Work instructions » Look below for the line that has "by apply (image_decoded". Set down the lines from there through the line that has "(** ** Witnesses *)", exactly as written.

Stored data entries »
-------------------------

(* ===== verification/PngEncode.v ===== *)
(** The PNG encoder is correct: for every image of RGBA pixels, [lodepng_encode32] returns a
    PNG file (PngFormat) from which a decoder shows exactly these pixels. *)
From S2P Require Import Prelude CLib Checksum BitReader Huffman Canonical Deflate LodeLz77 LodeHuff LodeTree LodeDeflate CodeLengths.
From S2P Require Import ZlibCompress LodeColor LodeFilter LodeEncode PngFormat FilterCorrect PngBits ColorStats ColorChoice.
From S2P Require Import PngPixels PngChunks.

Section Encode.
Context {M : Memory} {HM : MemoryOk M}.

Definition start_state : LodePNGState := mkState raw raw (encoder lodepng_state_init).

(** ** The colour mode *)

Lemma choose_color_ok px w h : Forall px_ok px -> 0 <= w -> 0 <= h -> w * h = Z.of_nat (length px) -> w * h < 2 ^ 32 ->
  exists color, choose_color (flat px) w h start_state = Some (inr color) /\ mode_for px color.
Proof.
  intros Hpx Hw Hh Hn Hlt. unfold choose_color. change (lodepng_color_mode_copy (info_png_color start_state)) with (Some raw). cbn [mbind option_bind].
  change (e_auto_convert (encoder start_state)) with true. cbv iota. change (info_raw start_state) with raw.
  destruct (color_stats_ok px Hpx w h Hw Hh Hn Hlt) as (s & -> & Hs). cbn [mbind option_bind].
  destruct (auto_choose_ok px s Hpx Hs) as (c & -> & Hc). cbn [unless_error mbind option_bind]. change (e_force_palette (encoder start_state)) with false. cbn [andb].
  destruct (mode_copy_ok px c Hc) as (c' & -> & Hc'). by exists c'.
Qed.

(** ** The scanlines *)

Lemma bpp_bytes px color : mode_for px color -> (bpp_of color < 8)%nat \/ exists c, bpp_of color = (8 * c)%nat.
Proof.
  assert (D : forall d ct, d ∈ [1; 2; 4; 8] -> channels (lct_value ct) = 1%nat -> (channels (lct_value ct) * Z.to_nat d < 8)%nat \/ exists c, (channels (lct_value ct) * Z.to_nat d = 8 * c)%nat).
  { intros d ct Hd ->. destruct (depth_cases d Hd) as [->|[->|[->| ->]]]; [left; cbn; lia..|right; by exists 1%nat]. }
  intros [|Ho|r0 g0 b0 a0 Hin Hk|Hg|d Hd Hg Hn Ho|d r0 g0 b0 a0 k2 k3 Hd Hin Hg Hn Hk|d p cs Hd Hnd Hcb Hcl Hle Hpl Htk Hall];
    [right; by exists 4%nat|right; by exists 3%nat|right; by exists 3%nat|right; by exists 2%nat|by apply D..].
Qed.

Lemma flat_bits px : line_bits (flat px) = mjoin (map (pixel_bits raw color_tree_init) px).
Proof.
  induction px as [|[[[r g] b] a] px IH]; [done|]. change (flat ((r, g, b, a) :: px)) with ([r; g; b; a] ++ flat px). rewrite line_bits_app, IH. done.
Qed.

Lemma default_strategy color lb h : strategy_ok lodepng_encoder_settings_init (strategy_for lodepng_encoder_settings_init color) lb h.
Proof. unfold strategy_for. cbn [lodepng_encoder_settings_init e_filter_palette_zero e_filter_strategy andb]. by destruct (_ || _). Qed.

Lemma encode_data_ok px color (w h : nat) : Forall px_ok px -> mode_for px color -> length px = (w * h)%nat -> (0 < w)%nat -> (0 < h)%nat -> Z.of_nat (w * h) < 2 ^ 27 ->
  exists in_ data t, encode_data (flat px) (Z.of_nat w) (Z.of_nat h) color start_state = Some (inr data) /\ lines_for w h (bpp_of color) in_ data /\ tree_of color t
    /\ take (length px * bpp_of color) (line_bits in_) = mjoin (map (pixel_bits color t) px).
Proof.
  intros Hpx Hm Hl Hw Hh Hlt. destruct (mode_bpp px color Hm) as (Hbpp & Hb & _ & Hpb). unfold encode_data. change (info_raw start_state) with raw.
  change (encoder start_state) with lodepng_encoder_settings_init. pose proof (bpp_bytes px color Hm) as Hmul.
  destruct (decide (m_colortype color = LCT_RGBA)) as [Ect|Ect].
  - assert (Ec : color = raw) by (destruct Hm; done). subst color. change (lodepng_color_mode_equal raw raw) with (Some true). cbn [mbind option_bind].
    destruct (scanlines_ok lodepng_encoder_settings_init raw w h (bpp_of raw) Hbpp Hb Hmul Hw Hlt Hh (default_strategy _ _ _) (flat px)) as (data & E & Hd);
      [by apply flat_bytes|rewrite length_flat, Hl; change (bpp_of raw) with 32%nat; lia|].
    exists (flat px), data, color_tree_init. split; [done|]. split; [done|]. split; [done|]. rewrite take_ge by (rewrite length_line_bits, length_flat; change (bpp_of raw) with 32%nat; lia). apply flat_bits.
  - assert (Heq : lodepng_color_mode_equal raw color = Some false) by (unfold lodepng_color_mode_equal; rewrite bool_decide_false by (intros E; apply Ect; by rewrite <- E); done).
    rewrite Heq. cbn [mbind option_bind]. rewrite Hbpp. rewrite (u32_small (Z.of_nat w * Z.of_nat h)), (u32_small (_ * Z.of_nat (bpp_of color))), (u32_small (_ + 7)) by nia.
    set (size := Z.to_nat _). assert (Hsize : (length px * bpp_of color <= 8 * size)%nat).
    { rewrite Hl. unfold size. pose proof (Z.div_mod (Z.of_nat w * Z.of_nat h * Z.of_nat (bpp_of color) + 7) 8 ltac:(lia)).
      pose proof (Z.mod_pos_bound (Z.of_nat w * Z.of_nat h * Z.of_nat (bpp_of color) + 7) 8 ltac:(lia)). nia. }
    destruct (convert_ok px color size (fresh Converted size) (Z.of_nat w) (Z.of_nat h) Hpx Hm Ect) as (t & conv & -> & (Hc1 & Hc2 & Hc3 & _) & Ht);
      [lia|lia|rewrite Hl; lia|lia|apply fresh_length|apply fresh_bytes|done|]. cbn [unless_error mbind option_bind].
    destruct (scanlines_ok lodepng_encoder_settings_init color w h (bpp_of color) Hbpp Hb Hmul Hw Hlt Hh (default_strategy _ _ _) conv Hc1) as (data & E & Hd); [rewrite <- Hl; lia|].
    exists conv, data, t. split; [done|]. split; [done|]. split; [done|]. by rewrite (length_pixels_bits px color t px Hm) in Hc3.
Qed.

(** ** The file *)

Lemma encode_chunks_ok px color (w h : nat) data plte trns : mode_for px color -> (0 < w)%nat -> (0 < h)%nat -> Z.of_nat (w * h) < 2 ^ 27 -> bytes_ok data ->
  Z.of_nat (length data) <= 2 ^ 29 + 2 ^ 28 -> color_written color plte trns ->
  exists idat, encode_chunks data (Z.of_nat w) (Z.of_nat h) color start_state
      = Some (inr (signature ++ chunk "IHDR" (header w h (type_of color) (depth_of color)) ++ opt_chunk "PLTE" plte ++ opt_chunk "tRNS" trns ++ chunk "IDAT" idat ++ chunk "IEND" []))
    /\ zlib_stream idat data /\ Z.of_nat (length idat) < 2 ^ 31.
Proof.
  intros Hm Hw Hh Hlt Hd Hld (_ & _ & _ & Hsz & Hcw). destruct (mode_bpp px color Hm) as (_ & _ & Hdok & _). unfold encode_chunks.
  change (e_force_palette (encoder start_state)) with false. cbn [andb]. change (e_zlibsettings (encoder start_state)) with lodepng_default_compress_settings.
  change (writeSignature []) with signature. set (hd := header w h (type_of color) (depth_of color)).
  assert (Hhl : length hd = 13%nat) by (unfold hd, header; rewrite !length_app, !length_be_bytes; done).
  assert (Hd8 : (depth_of color <= 8)%nat /\ 0 <= m_bitdepth color <= 8) by (destruct Hm; unfold depth_of; cbn [m_bitdepth]; first [split; [cbn; lia|lia]|match goal with H : _ ∈ [1; 2; 4; 8] |- _ => pose proof (depth_range _ H); lia end]).
  assert (Hhb : bytes_ok hd).
  { unfold hd, header. apply list.Forall_app. split; [apply be_bytes_ok|]. apply list.Forall_app. split; [apply be_bytes_ok|].
    repeat (apply Forall_cons_2; [unfold byte_ok, type_of; first [lia|destruct (m_colortype color); cbn; lia]|]). apply list.Forall_nil_2. }
  assert (E1 : addChunk_IHDR signature (Z.of_nat w) (Z.of_nat h) (m_colortype color) (m_bitdepth color) 0 = Some (inr (signature ++ chunk "IHDR" hd))).
  { unfold addChunk_IHDR. rewrite !set32_be. unfold hd, header, depth_of in *. rewrite Z2Nat.id in * by lia.
    replace (u8 (m_bitdepth color)) with (m_bitdepth color) by (unfold u8; rewrite Z.mod_small; lia). change (u8 0) with 0.
    apply chunk_ok; [done|by repeat constructor|done|]. change (length signature) with 8%nat. lia. }
  rewrite E1. cbn [unless_error mbind option_bind]. assert (Hl1 : length (signature ++ chunk "IHDR" hd) = 33%nat) by (rewrite length_app, length_chunk by done; rewrite Hhl; done).
  destruct (Hcw (signature ++ chunk "IHDR" hd) ltac:(lia)) as [-> E3]. cbn [unless_error mbind option_bind]. rewrite E3. cbn [unless_error mbind option_bind].
  unfold addChunk_IDAT. destruct (compressed_ok data lodepng_default_compress_settings) as (idat & E4 & Hz & Hzb & Hzl); [apply default_accepted; [done|lia]|done|].
  change (zlib_compress data lodepng_default_compress_settings) with (lodepng_zlib_compress data lodepng_default_compress_settings). rewrite E4. cbn [unless_error mbind option_bind].
  specialize (Hzl ltac:(done)). assert (Hq : Z.of_nat (length data) / 65536 < 2 ^ 14) by (apply Z.div_lt_upper_bound; lia).
  assert (Hil : Z.of_nat (length idat) < 2 ^ 31) by (unfold deflate_bound in Hzl; lia).
  set (out := _ ++ opt_chunk "tRNS" trns). assert (Hol : (length out <= 2100)%nat) by (unfold out; rewrite !length_app in *; lia).
  rewrite (chunk_ok out "IDAT" idat) by (first [done|by repeat constructor|lia]). cbn [unless_error mbind option_bind]. unfold addChunk_IEND.
  assert (E5 : lodepng_chunk_createv (out ++ chunk "IDAT" idat) "IEND" [] = Some (inr ((out ++ chunk "IDAT" idat) ++ chunk "IEND" []))).
  { apply chunk_ok; [constructor|by repeat constructor|done|rewrite length_app, length_chunk by done; cbn [length]; lia]. }
  rewrite E5.
  exists idat. split; [|done]. unfold out. by rewrite <- !app_assoc.
Qed.

Lemma encode32_ok (px : list rgba) (w h : nat) : Forall px_ok px -> length px = (w * h)%nat -> (0 < w)%nat -> (0 < h)%nat -> Z.of_nat (w * h) < 2 ^ 27 ->
  exists file, lodepng_encode32 (flat px) (Z.of_nat w) (Z.of_nat h) = Some (inr file) /\ png_file w h px file.
Proof.
  intros Hpx Hl Hw Hh Hlt. unfold lodepng_encode32, lodepng_encode_memory. fold raw. fold start_state. unfold lodepng_encode.
  change ((bool_decide _ || _) && _) with false. cbv iota. change (2 <? _) with false. cbv iota. cbv zeta. change (negb (checkColorValidity _ _ =? 0)) with false. cbv iota.
  destruct (choose_color_ok px (Z.of_nat w) (Z.of_nat h) Hpx) as (color & -> & Hm); [lia|lia|unfold rgba in *; lia|lia|]. cbn [unless_error mbind option_bind].
  destruct (encode_data_ok px color w h Hpx Hm Hl Hw Hh Hlt) as (in_ & data & t & -> & Hlines & Ht & Hbits). cbn [unless_error mbind option_bind].
  destruct (color_chunks px color Hm) as (plte & trns & Hcw). pose proof Hcw as (Hc & Hp & Htr & _).
  pose proof Hlines as (Hd & Hld & _). destruct (mode_bpp px color Hm) as (Hbpp & Hb & Hdok & _). pose proof (bpp_bytes px color Hm) as Hmul.
  destruct (sizes w h (bpp_of color) Hb Hmul Hw Hlt Hh) as (_ & _ & S3 & S4 & S5 & _).
  destruct (encode_chunks_ok px color w h data plte trns Hm Hw Hh Hlt Hd) as (idat & E & Hz & Hil); [lia|done|].
  eexists. split; [exact E|]. exists (type_of color), (depth_of color), plte, trns, idat, data. do 5 (split; [lia|]). do 5 (split; [done|]).
  by apply (image_decoded px color t plte trns w h in_ data).
Qed.

(** C2: [lodepng_encode32] takes every image of up to 2^27 pixels with 8 bits for red,
    green, blue and alpha and returns a PNG file that shows exactly these pixels: whatever
    colour type, depth, palette or colour key it chooses for the image, undoing the zlib
    compression, the filters, the packing into bits and the palette of the file gives the
    image back.  Nothing outside a buffer is read or written, and nothing depends on what
    memory held before it was written. *)
Theorem encode32_correct (px : list rgba) (w h : nat) : Forall px_ok px -> length px = (w * h)%nat -> (0 < w)%nat -> (0 < h)%nat -> Z.of_nat (w * h) < 2 ^ 27 ->
  exists file, lodepng_encode32 (flat px) (Z.of_nat w) (Z.of_nat h) = Some (inr file) /\ png_file w h px file.
Proof. apply encode32_ok. Qed.
End Encode.

(** ** Witnesses *)

Definition old_memory : Memory := fun _ n => replicate n 90.

Lemma old_memory_ok : MemoryOk old_memory.
Proof.
  split; intros s n; [apply length_replicate|]. apply list.Forall_forall. intros x [-> _]%elem_of_replicate. done.
Qed.

(** A grey pixel, a coloured one and a transparent one in a row *)
Definition three_pixels : list rgba := [(128, 128, 128, 255); (1, 2, 3, 255); (0, 0, 0, 0)].

Lemma encode32_correct_witness :
  exists file, lodepng_encode32 (M := old_memory) [128; 128; 128; 255; 1; 2; 3; 255; 0; 0; 0; 0] 3 1 = Some (inr file) /\ png_file 3 1 three_pixels file.
Proof.
  apply (encode32_correct (HM := old_memory_ok) three_pixels 3 1); [|reflexivity|lia|lia|lia].
  do 3 (apply Forall_cons_2; [unfold px_ok, byte_ok; lia|]). apply list.Forall_nil_2.
Defined.

(** An image without pixels is not refused: the file has the width and height 0, which the
    format does not allow (and the decoder of lodepng refuses with error 93). *)
Lemma empty_image_encoded : exists rest, lodepng_encode32 (M := old_memory) [] 0 0 = Some (inr (signature ++ chunk "IHDR" (header 0 0 0 1) ++ rest)).
Proof. eexists. vm_compute. reflexivity. Qed.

-------------------------

Solution for this problem »
  by apply (image_decoded px color t plte trns w h in_ data).
Qed.

(** C2: [lodepng_encode32] takes every image of up to 2^27 pixels with 8 bits for red,
    green, blue and alpha and returns a PNG file that shows exactly these pixels: whatever
    colour type, depth, palette or colour key it chooses for the image, undoing the zlib
    compression, the filters, the packing into bits and the palette of the file gives the
    image back.  Nothing outside a buffer is read or written, and nothing depends on what
    memory held before it was written. *)
Theorem encode32_correct (px : list rgba) (w h : nat) : Forall px_ok px -> length px = (w * h)%nat -> (0 < w)%nat -> (0 < h)%nat -> Z.of_nat (w * h) < 2 ^ 27 ->
  exists file, lodepng_encode32 (flat px) (Z.of_nat w) (Z.of_nat h) = Some (inr file) /\ png_file w h px file.
Proof. apply encode32_ok. Qed.
End Encode.

(** ** Witnesses *)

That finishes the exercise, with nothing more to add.